O homem então enfia a mão no bolso e sai de lá com um bolo de notas amassadas, misturadas a um cartão telefônico, duas contas pra pagar, o telefone do cliente da tarde e três balas Juquinha.
- Manda o celular também, p...!
- Meu celular é modelo antigo, acho que vocês não vão querer...
- Isso quem sabe é a gente.
- Então tá.
O homem entrega o celular para um dos ladrões que, ao ver o objeto, faz uma cara de pavor e o arremessa de volta para o dono.
- Pode ficar, tio. Esse aí nem serve pra dar de presente para as crianças.
E, na saída, camarada, ainda deixa um trocado em cima da bolsa. Pro ônibus.
Cena 2
Um homem, quarenta e poucos anos, é parado numa blitz policial (não era falsa blitz) sem a carteira de motorista. Está errado. E ferrado.
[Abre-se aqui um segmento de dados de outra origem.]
Lemma hole_moves_nodes n x h ns i h' ns' :
  hole_moves n x h ns i h' ns' -> (n <= length h)%nat ->
  nodes_distinct (<[i := x]> h) n -> is_Some (ns !! sl_t x) ->
  (forall j, (j < n)%nat -> j <> i -> idx_is ns (sl_t (h !!! j)) j) ->
  (forall j, (j < n)%nat -> idx_is ns' (sl_t (h' !!! j)) j) /\
  same_nodes ns ns' /\
  (forall p, (forall j, (j < n)%nat -> sl_t (<[i := x]> h !!! j) <> p) -> ns' !! p = ns !! p).
Proof.
  induction 1 as [h ns i Hi|h ns i c h' ns' Hi Hc Hne Hm IH];
    intros Hn Hd Hx Hidx; simpl in *.
  - assert (forall j, (j < n)%nat -> j <> i -> sl_t x <> sl_t (h !!! j)) as Hxj.
    { intros j Hj Hji E. specialize (Hd i j Hi Hj).
      rewrite list_lookup_total_insert_eq, list_lookup_total_insert_ne in Hd by lia.
      specialize (Hd E). lia. }
    split_and!; [|apply same_nodes_set_idx|].
    + intros j Hj. destruct (decide (j = i)) as [->|Hji].
      * rewrite list_lookup_total_insert_eq by lia. by apply idx_is_set_idx.
      * rewrite list_lookup_total_insert_ne by done. apply idx_is_set_idx_ne; auto.
    + intros p Hp. apply lookup_set_idx_ne.
      specialize (Hp i Hi). by rewrite list_lookup_total_insert_eq in Hp by lia.
  - assert (forall j, (j < n)%nat -> j <> i -> j <> c -> sl_t (h !!! c) <> sl_t (h !!! j)) as Hcj.
    { intros j Hj Hji Hjc E. specialize (Hd c j Hc Hj).
      rewrite !list_lookup_total_insert_ne in Hd by done. specialize (Hd E). lia. }
    assert (sl_t (h !!! c) <> sl_t x) as Hxc.
    { intros E. specialize (Hd c i Hc Hi).
      rewrite list_lookup_total_insert_eq, list_lookup_total_insert_ne in Hd by lia.
      specialize (Hd E). lia. }
    rewrite length_insert, <- (swap_hole h i c x) in IH by lia.
    destruct IH as (I1 & I2 & I3); try done.
    + apply nodes_distinct_swap; rewrite ?length_insert; done.
    + by rewrite lookup_set_idx_ne.
    + intros j Hj Hjc. destruct (decide (j = i)) as [->|Hji].
      * rewrite list_lookup_total_insert_eq by lia. eapply idx_is_set_idx, idx_is_Some, Hidx; done.
      * rewrite list_lookup_total_insert_ne by done. apply idx_is_set_idx_ne; auto.
    + split_and!; [done|etransitivity; [apply same_nodes_set_idx|done]|].
      intros p Hp. rewrite I3.
      * apply lookup_set_idx_ne. specialize (Hp c Hc).
        by rewrite list_lookup_total_insert_ne in Hp by lia.
      * intros j Hj. rewrite lookup_total_swap by (rewrite length_insert; lia).
        repeat case_decide; subst; auto.
Qed.

(** ** The invariant of the loop's heap *)

(** The slots of the heap, in array order. *)
Definition queued (L : xtc_loop) : list xtc_timer_slot := take (n_timers L) (timers L).

(** Everything but the order: sizes, and the two-way link between cells and
    nodes ([heap_idx] and the copied deadline). *)
Record heap_shape (L : xtc_loop) : Prop := mk_heap_shape {
  hs_cap : length (timers L) = cap_timers L;
  hs_n : (n_timers L <= cap_timers L)%nat;
  hs_idx : forall j, (j < n_timers L)%nat -> idx_is (nodes L) (sl_t (timers L !!! j)) j;
  hs_in : forall p t, nodes L !! p = Some t ->
    t_heap_idx t = -1 \/
    exists j, (j < n_timers L)%nat /\ t_heap_idx t = Z.of_nat j /\ sl_t (timers L !!! j) = p;
  hs_deadline : forall j t, (j < n_timers L)%nat ->
    nodes L !! sl_t (timers L !!! j) = Some t -> t_deadline t = sl_deadline (timers L !!! j);
}.

Definition heap_wf (L : xtc_loop) : Prop :=
  heap_shape L /\ heap_ordered (timers L) (n_timers L).

Lemma shape_distinct L : heap_shape L -> nodes_distinct (timers L) (n_timers L).
Proof.
  intros [_ _ Hidx _ _] j k Hj Hk E.
  destruct (Hidx j Hj) as (t & Ht & I1). destruct (Hidx k Hk) as (t' & Ht' & I2).
  rewrite E in Ht. simplify_eq. lia.
Qed.

Lemma queued_lookup L j :
  heap_shape L -> (j < n_timers L)%nat -> queued L !! j = Some (timers L !!! j).
Proof.
  intros [Hc Hn _ _ _] Hj. unfold queued. rewrite lookup_take_lt by done.
  apply list_lookup_lookup_total_lt. lia.
Qed.

Lemma elem_of_take_total (l : list xtc_timer_slot) n s :
  (n <= length l)%nat -> s ∈ take n l <-> exists j, (j < n)%nat /\ l !!! j = s.
Proof.
  intros Hn. rewrite list_elem_of_lookup. setoid_rewrite lookup_take_Some.
  setoid_rewrite list_lookup_alt. split.
  - intros (j & (_ & E) & Hj). by exists j.
  - intros (j & Hj & E). exists j. split_and!; [lia|done|done].
Qed.

Lemma elem_of_queued L s :
  heap_shape L -> s ∈ queued L <-> exists j, (j < n_timers L)%nat /\ timers L !!! j = s.
Proof. intros [Hc Hn _ _ _]. apply elem_of_take_total. lia. Qed.

Lemma heap_root_min a n j :
  heap_ordered a n -> (j < n)%nat -> sl_deadline (a !!! 0%nat) <= sl_deadline (a !!! j).
Proof.
  intros Ho. induction j as [j IH] using lt_wf_ind. intros Hj.
  destruct (decide (j = 0%nat)) as [->|Hj0]; [lia|].
  pose proof (parent_lt j ltac:(lia)). specialize (IH (parent j) ltac:(lia) ltac:(lia)).
  specialize (Ho j ltac:(lia) ltac:(lia)). lia.
Qed.

Lemma root_le_queued L s :
  heap_wf L -> s ∈ queued L -> sl_deadline (timers L !!! 0%nat) <= sl_deadline s.
Proof.
  intros [Hs Ho] (j & Hj & <-)%elem_of_queued; [|done]. by eapply heap_root_min.
Qed.

(** A sift that re-places slot [x] over a heap of [n'] cells yields a heap
    of the right shape, holding the slots of [<[i := x]>] of the old array. *)
Lemma resift_shape L ns0 n' i x h' ns' :
  length (timers L) = cap_timers L -> (n' <= cap_timers L)%nat ->
  hole_moves n' x (timers L) ns0 i h' ns' ->
  nodes_distinct (<[i := x]> (timers L)) n' ->
  (forall j, (j < n')%nat -> j <> i -> idx_is ns0 (sl_t (timers L !!! j)) j) ->
  is_Some (ns0 !! sl_t x) ->
  (forall p t, ns0 !! p = Some t -> t_heap_idx t = -1 \/
     exists j, (j < n')%nat /\ sl_t (<[i := x]> (timers L) !!! j) = p) ->
  (forall j t, (j < n')%nat -> ns0 !! sl_t (<[i := x]> (timers L) !!! j) = Some t ->
     t_deadline t = sl_deadline (<[i := x]> (timers L) !!! j)) ->
  heap_shape (set_heap L h' n' ns') /\
  queued (set_heap L h' n' ns') ≡ₚ take n' (<[i := x]> (timers L)) /\
  same_nodes ns0 ns'.
Proof.
  intros Hc Hn Hm Hd Hidx Hx Hin Hdl.
  destruct (hole_moves_array _ _ _ _ _ _ _ Hm) as (Hl & _ & Hp); [lia|].
  destruct (hole_moves_nodes _ _ _ _ _ _ _ Hm) as (I1 & I2 & I3); try done; [lia|].
  assert (HA := fun s => elem_of_take_total (<[i := x]> (timers L)) n' s
                         ltac:(rewrite length_insert; lia)).
  assert (HB := fun s => elem_of_take_total h' n' s ltac:(lia)).
  split_and!; [|done|done]. constructor; simpl; [lia|done|done| |].
  - intros p t Ht.
    destruct (decide (p ∈ sl_t <$> take n' h')) as [Hs|Hno].
    + apply list_elem_of_fmap in Hs as (s & -> & Hs). right. apply HB in Hs as (k & Hk & <-). exists k. split_and!; [done| |done].
      destruct (I1 k Hk) as (t' & Ht' & E). by simplify_eq.
    + left. rewrite (I3 p) in Ht.
      2: { intros j Hj <-. apply Hno, list_elem_of_fmap_2. rewrite Hp, HA. eauto. }
      destruct (Hin p t Ht) as [?|(j & Hj & <-)]; [done|].
      exfalso. apply Hno, list_elem_of_fmap_2. rewrite Hp, HA. eauto.
  - intros j t Hj Ht.
    assert (h' !!! j ∈ take n' h') as Hs by (apply HB; eauto).
    rewrite Hp, HA in Hs. destruct Hs as (k & Hk & E). rewrite <- E in Ht |- *.
    specialize (I2 (sl_t (<[i := x]> (timers L) !!! k))). rewrite Ht in I2.
    destruct (ns0 !! sl_t (<[i := x]> (timers L) !!! k)) as [t0|] eqn:E0; [|done].
    rewrite <- (Hdl k t0 Hk E0). simpl in I2. by destruct t, t0; simplify_eq.
Qed.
O PM, solícito, coloca a mão nos seus ombros.
- Vamos ter que levar o carro.
- Levar o carro? Não dava pra multar?
- Multar, nesse caso, dá muito trabalho. A não ser que o senhor tivesse uma outra solução.
- Como assim uma solução?
- O senhor é quem sabe. Eu levanto o problema, a solução é com o senhor.
O homem coça os bolsos.
- Eu só tenho dez merréis, brother.
- Só dez? Não dá para arrumar mais não?
- Só tenho dez, sabe como é, tá ruim pra todo mundo.
- Isso tá mesmo.
- E então, vai dez?
- É de coração?
- Claro. É de coração.
- Bom, se é de coração então eu aceito.
E enfia a nota no bolso traseiro de seu uniforme de brim.